The Role of ERp44 in Maturation of Serotonin Transporter Protein

• Published in: The Journal of biological chemistry Vol. 287; no. 21; pp. 17801 - 17811
• Main Authors: Freyaldenhoven, Samuel, Li, Yicong, Kocabas, Arif M., Ziu, Enrit, Ucer, Serra, Ramanagoudr-Bhojappa, Raman, Miller, Grover P., Kilic, Fusun
• Format: Journal Article
• Language: English
• Published: United States Elsevier Inc 18.05.2012; American Society for Biochemistry and Molecular Biology
• Subjects: Cell Line; Cell Membrane - genetics; Cell Membrane - metabolism; Disulfide; Disulfides - metabolism; Endoplasmic Reticulum (ER); Female; Gene Silencing; Humans; Membrane Glycoproteins; Membrane Proteins; Membrane Proteins - genetics; Membrane Proteins - metabolism; Molecular Cell Biology; Molecular Chaperones - genetics; Molecular Chaperones - metabolism; Mutation; Oxidoreductases; Post-translational Modification; Protein Multimerization - physiology; Protein Structure, Tertiary; Serotonin Plasma Membrane Transport Proteins - genetics; Serotonin Plasma Membrane Transport Proteins - metabolism; Signal Transduction; Membrane Proteins; Post-translational Modification; Molecular Cell Biology; Disulfide; Endoplasmic Reticulum (ER)

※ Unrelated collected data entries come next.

Section instructions.
Context (fs : Node) (root : list string).

Definition workspace_root (workspace : string) : result (list string) InstructionsError :=
  let? _ := validate_basename workspace in
  Ok (root ++ [workspace]).

Definition canonical_or (path : list string) : result (list string) InstructionsError :=
  map_err (λ e, match e with IoNotFound => INotFound | IoOther _ => IIo e end) (canonicalize fs path).

(** The guard [read_rel] and [read_md] share: the canonical path, if it lies
    in the canonical root. *)
Definition confined (ws_root full : list string) : result (list string) InstructionsError :=
  let? canonical := canonical_or full in
  let? canonical_root := map_err IIo (canonicalize fs ws_root) in
  if decide (canonical_root `prefix_of` canonical) then Ok canonical else Err PathEscape.

Definition read_rel (workspace rel_path : string) : result string InstructionsError :=
  let? _ := validate_relpath rel_path in
  let? ws_root := workspace_root workspace in
  let? canonical := confined ws_root (ws_root ++ str_split slash rel_path) in
  map_err IIo (read_to_string fs canonical).

Definition read (workspace rel_path : string) (offset limit : option nat)
  : result string InstructionsError :=
  let? body := read_rel workspace rel_path in
  Ok (slice_lines body offset limit).

(** [Path::extension] of the last component. *)
Definition extension (path : list string) : option string :=
  name ← last path;
  match reverse (str_split dot name) with
  | ext :: (before :: rest) =>
      if decide (rest = [] ∧ before = "") then None else Some ext
  | _ => None
  end.

Definition read_md (workspace rel : string) : result string InstructionsError :=
  let? ws_root := workspace_root workspace in
  let? canonical := confined ws_root (ws_root ++ [rel]) in
  if decide (extension canonical = Some "md") then map_err IIo (read_to_string fs canonical)
  else Err (InvalidName rel).

Definition read_primary_agent (workspace : string) : result string InstructionsError :=
  read_md workspace "AGENTS.md".

Definition list_tree (workspace : string) (cap : nat) : list string :=
  match workspace_root workspace with
  | Err _ => []
  | Ok ws_root =>
      match canonicalize fs ws_root with
      | Err _ => []
      | Ok canonical_root =>
          take cap (sort_by str_leb (match node_at fs canonical_root with
                                     | Some n => collect_files [] n
                                     | None => []
                                     end))
      end
  end.
End instructions.

(** ** Resolving paths *)

(** What a file system can hold: names are not empty, not [.] or [..], have no
    slash, and are unique in their directory. *)
Definition plain_name (c : string) : Prop := c ≠ "" ∧ c ≠ "." ∧ c ≠ ".." ∧ slash ∉ B c.

#[export] Instance plain_name_dec c : Decision (plain_name c).
Proof. unfold plain_name. apply _. Defined.

Fixpoint tree_wf (n : Node) : Prop :=
  match n with
  | Dir entries =>
      NoDup entries.*1 ∧ Forall plain_name entries.*1 ∧
      (fix go (entries : list (string * Node)) : Prop :=
         match entries with
         | [] => True
         | (_, child) :: entries => tree_wf child ∧ go entries
         end) entries
  | _ => True
  end.

Definition is_link (n : Node) : bool := match n with Link _ => true | _ => false end.

Lemma tree_wf_entry entries name child :
  tree_wf (Dir entries) → (name, child) ∈ entries →
  bt_get name entries = Some child ∧ plain_name name ∧ tree_wf child.
Proof.
  intros (Hnd & Hp & Hw) Hin. split_and!.
  - clear Hp Hw. induction entries as [|[k v] entries IH]; [set_solver|]. simpl in *.
    apply NoDup_cons in Hnd as [Hk Hnd]. apply elem_of_cons in Hin as [[= <- <-]|Hin]; [by rewrite decide_True|].
    rewrite decide_False; [by apply IH|]. intros ->. apply Hk, list_elem_of_fmap. by exists (k, child).
  - rewrite Forall_forall in Hp. apply Hp, list_elem_of_fmap. by exists (name, child).
  - clear Hnd Hp. induction entries as [|[k v] entries IH]; [set_solver|]. destruct Hw as [Hv Hw].
    apply elem_of_cons in Hin as [[= <- <-]|Hin]; [done|by apply IH].
Qed.

Lemma bt_get_elem {V} k (l : list (string * V)) v : bt_get k l = Some v → (k, v) ∈ l.
Proof.
  induction l as [|[k' v'] l IH]; simpl; [done|]. case_decide as E; [intros [= ->]; subst; by left|].
  intros H. right. auto.
Qed.

Lemma node_at_wf n path m : tree_wf n → node_at n path = Some m → tree_wf m.
Proof.
  revert n. induction path as [|c path IH]; intros n Hw; simpl; [by intros [= <-]|].
  destruct n as [| |es|]; try done. destruct (bt_get c es) as [child|] eqn:E; simpl; [|done].
  apply IH. apply bt_get_elem in E. by eapply tree_wf_entry.
Qed.

Lemma node_at_app n p q : node_at n (p ++ q) = node_at n p ≫= λ m, node_at m q.
Proof.
  revert n. induction p as [|c p IH]; intros n; simpl; [done|]. destruct n as [| |es|]; try done.
  destruct (bt_get c es); simpl; [apply IH|done].
Qed.

(** Components that are there and are no links resolve to themselves. *)
Lemma resolve_plain links fs cur path n :
  Forall plain_name path → node_at fs (cur ++ path) = Some n → is_link n = false →
  resolve links fs cur path = Ok (cur ++ path).
Proof.
  intros Hp. revert cur. induction Hp as [|c path (Hc1 & Hc2 & Hc3 & _) Hp IH]; intros cur Hn Hl.
  - rewrite app_nil_r. by destruct links.
  - rewrite node_at_app in Hn. destruct (node_at fs cur) as [m|] eqn:Ec; simpl in Hn; [|done].
    destruct m as [| |es|]; try done. destruct (bt_get c es) as [child|] eqn:Eb; simpl in Hn; [|done].
    assert (resolve links fs (cur ++ [c]) path = Ok (cur ++ c :: path)) as Hr.
    { specialize (IH (cur ++ [c])). rewrite <- app_assoc in IH. apply IH; [|done]. simpl.
      rewrite node_at_app, Ec. simpl. by rewrite Eb. }
    assert (is_link child = false) as Hlc.
    { destruct child; try done. destruct path; simpl in Hn; [by injection Hn as <-|done]. }
    destruct links; simpl in *; rewrite Ec, decide_False by tauto; rewrite decide_False by done;
      rewrite Eb; by destruct child.
Qed.

Lemma resolve_step links fs cur c comps :
  resolve links fs cur (c :: comps) =
  match node_at fs cur with
  | Some (Dir es) =>
      if decide (c = "" ∨ c = ".") then resolve links fs cur comps
      else if decide (c = "..") then resolve links fs (removelast cur) comps
      else match bt_get c es with
           | None => Err IoNotFound
           | Some (Link target) =>
               match links with
               | O => Err (IoOther "too many levels of symbolic links")
               | S links => resolve links fs (if str_starts_with "/" target then [] else cur)
                                   (str_split slash target ++ comps)
               end
           | Some _ => resolve links fs (cur ++ [c]) comps
           end
  | _ => Err (IoOther "not a directory")
  end.
Proof. by destruct links. Qed.

Lemma resolve_below links fs cur comps c path n :
  resolve links fs cur comps = Ok c → Forall plain_name path →
  node_at fs (c ++ path) = Some n → is_link n = false →
  resolve links fs cur (comps ++ path) = Ok (c ++ path).
Proof.
  intros Hr Hp Hn Hl. revert cur comps Hr. induction links as [|links IHl]; intros cur comps.
  all: revert cur; induction comps as [|d comps IH]; intros cur Hr;
    [assert (cur = c) as -> by (simpl in Hr; congruence); by eapply resolve_plain|].
  all: rewrite <- app_comm_cons, resolve_step; rewrite resolve_step in Hr.
  all: destruct (node_at fs cur) as [[| |es|]|]; try done.
  all: repeat case_decide; try (by apply IH).
  all: destruct (bt_get d es) as [[]|]; try done; try (by apply IH).
  rewrite app_assoc. by apply IHl.
Qed.

(** ** Listing *)

Fixpoint node_size (n : Node) : nat :=
  match n with
  | Dir entries =>
      S ((fix go (entries : list (string * Node)) : nat :=
            match entries with [] => 0 | (_, child) :: entries => node_size child + go entries end) entries)
  | _ => 1
  end.

Lemma entry_size entries name child : (name, child) ∈ entries → node_size child < node_size (Dir entries).
Proof.
  intros Hin. simpl. induction entries as [|[k v] entries IH]; [set_solver|].
  apply elem_of_cons in Hin as [[= <- <-]|Hin]; [lia|]. specialize (IH Hin). lia.
Qed.

(** What one entry of a directory contributes. *)
Definition entry_files (prefix : list string) (e : string * Node) : list string :=
  match e.2 with
  | Dir _ => collect_files (prefix ++ [e.1]) e.2
  | File _ =>
      let rel := str_join "/" (prefix ++ [e.1]) in if utf8_valid (B rel) then [rel] else []
  | Link _ | Special => []
  end.
(* ===== verification/ChannelTools.v ===== *)
(** * Asking the client: approval and channel-stream tools

    Models [crates/harness/src/tool_approval.rs] and
    [crates/harness/src/channel_stream_tools.rs], and the harness's side of the
    relay's server-request RPC ([clients.rs]). The relay's answer to a request
    is the environment; [approved_by_client] closes it with the relay's own
    model. JSON and the [Debug] rendering of a string are parameters; the
    descriptions and schemas of tools are texts that are only carried. *)

From stdpp Require Import pretty.
From S2P Require Import Prelude Text Proto Toolset Agent GatewayState Internal.

(** ** The relay, as the harness calls it *)

Inductive RequestOutcome : Type :=
| RoResult (json : string)
| RoError (code : Z) (message : string)
| RoTimedOut | RoUnknownChannelStream | RoUnsupportedMethod.

(** [RelayClient::send_server_request_and_await], on the answer of the RPC. *)
Definition request_outcome (resp : AwaitResponse) : RequestOutcome :=
  if aw_timed_out resp then RoTimedOut
  else if aw_unknown_channel_stream resp then RoUnknownChannelStream
  else if aw_unsupported_method resp then RoUnsupportedMethod
  else match aw_error resp with
       | Some err => RoError (cre_code err) (cre_message err)
       | None => RoResult (aw_result_json resp)
       end.

Record RequestCall : Type := mkRequestCall {
  rq_workspace : string; rq_request_id : string; rq_method : string; rq_params_json : string;
  rq_timeout_seconds : N }.

Record Relay : Type := mkRelay {
  rl_request : RequestCall → result RequestOutcome string;
  rl_notify : string → string → string → result bool string }.

Definition text_response (text : string) (is_error : bool) : CallToolResponse :=
  mkCallToolResponse [text_block text] is_error.

Definition tick (s : string) : string := "`" +:+ s +:+ "`".

(** ** Approval *)

Definition APPROVAL_METHOD : string := "RequestToolApproval".
Definition APPROVAL_TIMEOUT_SECONDS : N := 300.
Definition DENIED : string := "The user denied this tool call. Do not retry it. Wait for the user.".
Definition NO_ANSWER : string :=
  "The user did not answer in time. This tool call was denied. Do not retry it. Wait for the user.".

Inductive Approval : Type :=
| Approved
| Refused (response : CallToolResponse).

Definition unadvertised : string := "client did not advertise " +:+ tick APPROVAL_METHOD.
Definition refused (text : string) : Approval := Refused (text_response text true).

Section ask.
Context {Num : Type} (json_parse : string → result (Json Num) string)
  (params : string → string → string).      (* the object with [tool] and [input] *)

Definition is_approval (result_json : string) : bool :=
  match json_parse result_json with
  | Ok (JObject fields) =>
      match bt_get "approved" fields with Some (JBool b) => b | _ => false end
  | _ => false
  end.

(** The request [ask] makes. *)
Definition approval_request (workspace tool input_json request_id : string) : RequestCall :=
  mkRequestCall workspace request_id APPROVAL_METHOD (params tool input_json) APPROVAL_TIMEOUT_SECONDS.

(** [cancelled]: the token fires before the relay answers. *)
Definition ask (relay : option Relay) (workspace tool input_json request_id : string) (cancelled : bool)
  : result Approval DispatchAbort :=
  match relay with
  | None => Ok (refused unadvertised)
  | Some relay =>
      if cancelled then Err DispatchCancelled else
      let? outcome := map_err DispatchError
        (rl_request relay (approval_request workspace tool input_json request_id)) in
      Ok match outcome with
         | RoResult json => if is_approval json then Approved else refused DENIED
         | RoError _ _ => refused DENIED
         | RoTimedOut => refused NO_ANSWER
         | RoUnsupportedMethod | RoUnknownChannelStream => refused unadvertised
         end
  end.
End ask.

(** ** Channel-stream tools *)

Definition REVEAL_PATH : string := "RevealPath".
Definition REQUEST_USER_INPUT : string := "RequestUserInput".
Definition REQUEST_USER_AUTH : string := "RequestUserAuth".

Inductive Kind : Type := KNotification | KRequest.

Definition kind_of (name : string) : option Kind :=
  if decide (name = REVEAL_PATH) then Some KNotification
  else if decide (name = REQUEST_USER_INPUT ∨ name = REQUEST_USER_AUTH) then Some KRequest
  else None.

(** [describe] and [schema] are the texts of a tool. *)
Definition channel_tool_definitions (describe schema : string → string) : list ToolInfo :=
  (λ name, mkToolInfo name (describe name) (schema name) "")
    <$> [REVEAL_PATH; REQUEST_USER_INPUT; REQUEST_USER_AUTH].

Section dispatch.
Context (debug : string → string)
  (dispatched : string → string)             (* the object with [dispatched] and [method] *)
  (error_json : Z → string → string).        (* the object with [code] and [message] *)

Definition outcome_to_tool_response (method : string) (outcome : RequestOutcome) : CallToolResponse :=
  match outcome with
  | RoResult json => text_response json false
  | RoError code message => text_response (error_json code (debug message)) true
  | RoTimedOut =>
      text_response ("client did not respond to " +:+ tick method +:+ " within the server-side timeout") true
  | RoUnknownChannelStream => text_response "client channel stream is no longer registered" true
  | RoUnsupportedMethod => text_response ("client did not advertise " +:+ tick method) true
  end.

Definition channel_dispatch (name input_json : string) (gateway : Relay) (reply_channel_stream : option string)
    (tool_call_id workspace : string) : result CallToolResponse string :=
  match reply_channel_stream with
  | None =>
      Ok (text_response ("channel-stream tool " +:+ tick name +:+
            " requires a connected client; this turn has no reply_channel_stream") true)
  | Some _ =>
      match kind_of name with
      | None => Err ("unknown channel-stream tool: " +:+ name)
      | Some KNotification =>
          let? delivered := rl_notify gateway workspace name input_json in
          Ok (if (delivered : bool) then text_response (dispatched name) false
              else text_response ("client did not advertise " +:+ tick name
                                  +:+ "; the notification was not delivered") true)
      | Some KRequest =>
          let? outcome := rl_request gateway (mkRequestCall workspace tool_call_id name input_json 30) in
          Ok (outcome_to_tool_response name outcome)
      end
  end.
End dispatch.

(** ** What an approval means *)

(** The wire answer keeps what the relay found out: the harness reads back the
    client's answer, its error, or why there is none. *)
Lemma request_outcome_roundtrip r :
  request_outcome (await_response r) =
  match r with
  | Ok (OutResult json) => RoResult json
  | Ok (OutError e) => RoError (cre_code e) (cre_message e)
  | Err UnsupportedMethod => RoUnsupportedMethod
  | Err Timeout => RoTimedOut
  | Err _ => RoUnknownChannelStream
  end.
Proof. by destruct r as [[]|[]]. Qed.

Lemma ask_Approved {Num} (json_parse : string → result (Json Num) string) params relay workspace tool input id cancelled :
  ask json_parse params relay workspace tool input id cancelled = Ok Approved →
  cancelled = false ∧ ∃ rl json, relay = Some rl ∧
    rl_request rl (approval_request params workspace tool input id) = Ok (RoResult json) ∧
    is_approval json_parse json = true.
Proof.
  unfold ask. destruct relay as [rl|]; [|done]. destruct cancelled; [done|].
  destruct (rl_request rl _) as [outcome|] eqn:E; simpl; [|done].
  destruct outcome as [json| | | |]; try done. destruct (is_approval json_parse json) eqn:Ea; [|done].
  intros _. split; [done|]. by exists rl, json.
Qed.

• ISSN: 0021-9258; 1083-351X
• DOI: 10.1074/jbc.M112.345058

In heterologous and endogenous expression systems, we studied the role of ERp44 and its complex partner endoplasmic reticulum (ER) oxidase 1-α (Ero1-Lα) in mechanisms regulating disulfide bond formation for serotonin transporter (SERT), an oligomeric glycoprotein. ERp44 is an ER lumenal chaperone protein that favors the maturation of disulfide-linked oligomeric proteins. ERp44 plays a critical role in the release of proteins from the ER via binding to Ero1-Lα. Mutation in the thioredoxin-like domain hampers the association of ERp44C29S with SERT, which has three Cys residues (Cys-200, Cys-209, and Cys-109) on the second external loop. We further explored the role of the protein chaperones through shRNA knockdown experiments for ERp44 and Ero1-Lα. Those efforts resulted in increased SERT localization to the plasma membrane but decreased serotonin (5-HT) uptake rates, indicating the importance of the ERp44 retention mechanism in the proper maturation of SERT proteins. These data were strongly supported with the data received from the N-biotinylaminoethyl methanethiosulfonate (MTSEA-biotin) labeling of SERT on ERp44 shRNA cells. MTSEA-biotin only interacts with the free Cys residues from the external phase of the plasma membrane. Interestingly, it appears that Cys-200 and Cys-209 of SERT in ERp44-silenced cells are accessible to labeling by MTSEA-biotin. However, in the control cells, these Cys residues are occupied and produced less labeling with MTSEA-biotin. Furthermore, ERp44 preferentially associated with SERT mutants (C200S, C209S, and C109A) when compared with wild type. These interactions with the chaperone may reflect the inability of Cys-200 and Cys-209 SERT mutants to form a disulfide bond and self-association as evidenced by immunoprecipitation assays. Based on these collective findings, we hypothesize that ERp44 together with Ero1-Lα plays an important role in disulfide formation of SERT, which may be a prerequisite step for the assembly of SERT molecules in oligomeric form. ERp44 favors maturation of disulfide-linked oligomeric proteins. ERp44 bound to SERT but preferentially to Cys mutants; in ERp44-silenced cells, 5-HT uptake was down-regulated; MTSEA-biotin labeled SERT with a higher affinity, indicating more free Cys on SERT in silenced cells. A disulfide link between Cys-200 and Cys-209 is a prerequisite for SERT oligomerization. This is the first study showing the involvement of ERp44 in maturation of SERT.